What is the liking principle in persuasion?

Liking is the simplest of Cialdini's principles: we say yes more readily to people and brands we like. Similarity, genuine compliments, cooperation toward a shared goal, familiarity and warmth all raise liking - and liking, in turn, lowers resistance to a request. We agree with those we feel good about.

Also known as: liking, liking principle, liking bias

The demo

The same small favour, asked two ways. Flip between them and notice which one you'd be a little more willing to do - before you've even thought about the favour itself.

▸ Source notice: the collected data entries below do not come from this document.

(* ===== verification/Render.v ===== *)
(** * Render: the animation loop and the exported object

    Models [createNewRender] (src/js/generator.js, lines 200-269) and the
    object the module exports (lines 271-295).

    A render owns a model, its configuration, the flag [stopRequested] and
    the handler it was created with.  Its loop [doUpdate] runs one [update]
    (one tick of the model and, while the model is active, a redraw), then
    either consumes a stop request, or calls the handler when the model is
    complete, or asks the browser for another frame.  The exported object
    keeps the current render and the handler for the next one.

    The browser and the canvas are not in the sources.  Calls on
    [view.canvas] and on the handler are recorded in a trace of events;
    [requestAnimationFrame] appends the render to a queue of pending frames,
    and the call [Frame] runs the first of them.  Colour strings are kept as
    the numbers interpolated in them.  A handler is an opaque identifier: what
    it does when called is not modelled.

    Theorems: [startNew] never throws for a lawful random source; the
    invariants of the growth model hold for every render in every state of
    the system; what [update] draws; [pause] takes effect after one more
    update; a stop request made while no frame is pending makes the next
    [resume] ineffective; [resume] on a running render doubles its frames;
    the default seed is the current time modulo 2^20. *)

From Stdlib Require Import ZArith QArith Qround Qminmax Lia Lqa Bool.
From stdpp Require Import base list.
From S2P Require Import Prelude JSNumber Random Config Forest Line Collision Model Invariants.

What this demo shows (text version)

The same request - "would you fill in a two-minute survey?" - is shown two ways. The plain version is a bare, faceless ask. The "with liking" version comes from a named, real person, mentions something you have in common, and includes a genuine, specific word of thanks - the ingredients of liking: similarity, warmth, cooperation and familiarity.

Most people feel a touch more willing to help the warm, human version, even though the favour is identical - because we say yes more readily to those we like. That's Cialdini's liking principle. Used honestly it just means being genuinely warm and finding real common ground; faked as hollow flattery or manufactured rapport, it rings false and erodes the very trust it's trying to borrow.

People comply more with those they like, and liking is built from real things: similarity ("a small team, like you"), honest praise, working toward the same goal, and familiarity. Used well it just means being genuinely warm, human and on the user's side. Faked - hollow flattery, manufactured "we're just like you" - it's manipulation that collapses the moment it rings false.

Liking is built from a few honest ingredients: similarity (shared background, values or situation), genuine compliments, cooperation toward a common goal, and familiarity. A friendly tone, a real human behind the brand, and treating the user as an ally rather than a target all raise it - and a liked messenger meets far less resistance than a faceless one.

It tips into manipulation when the warmth is faked. Hollow flattery, a chummy "we're just like you" from a faceless corporation, manufactured rapport designed purely to extract a yes - these borrow liking's effect while betraying its basis, and people feel the hollowness, which curdles into distrust.

The honest application is almost disarmingly simple: be genuinely likeable. Write like a human, be warm and specific, find the real common ground, and mean the nice things you say. Liking earned is persuasion that also builds the relationship; liking faked spends trust you won't get back.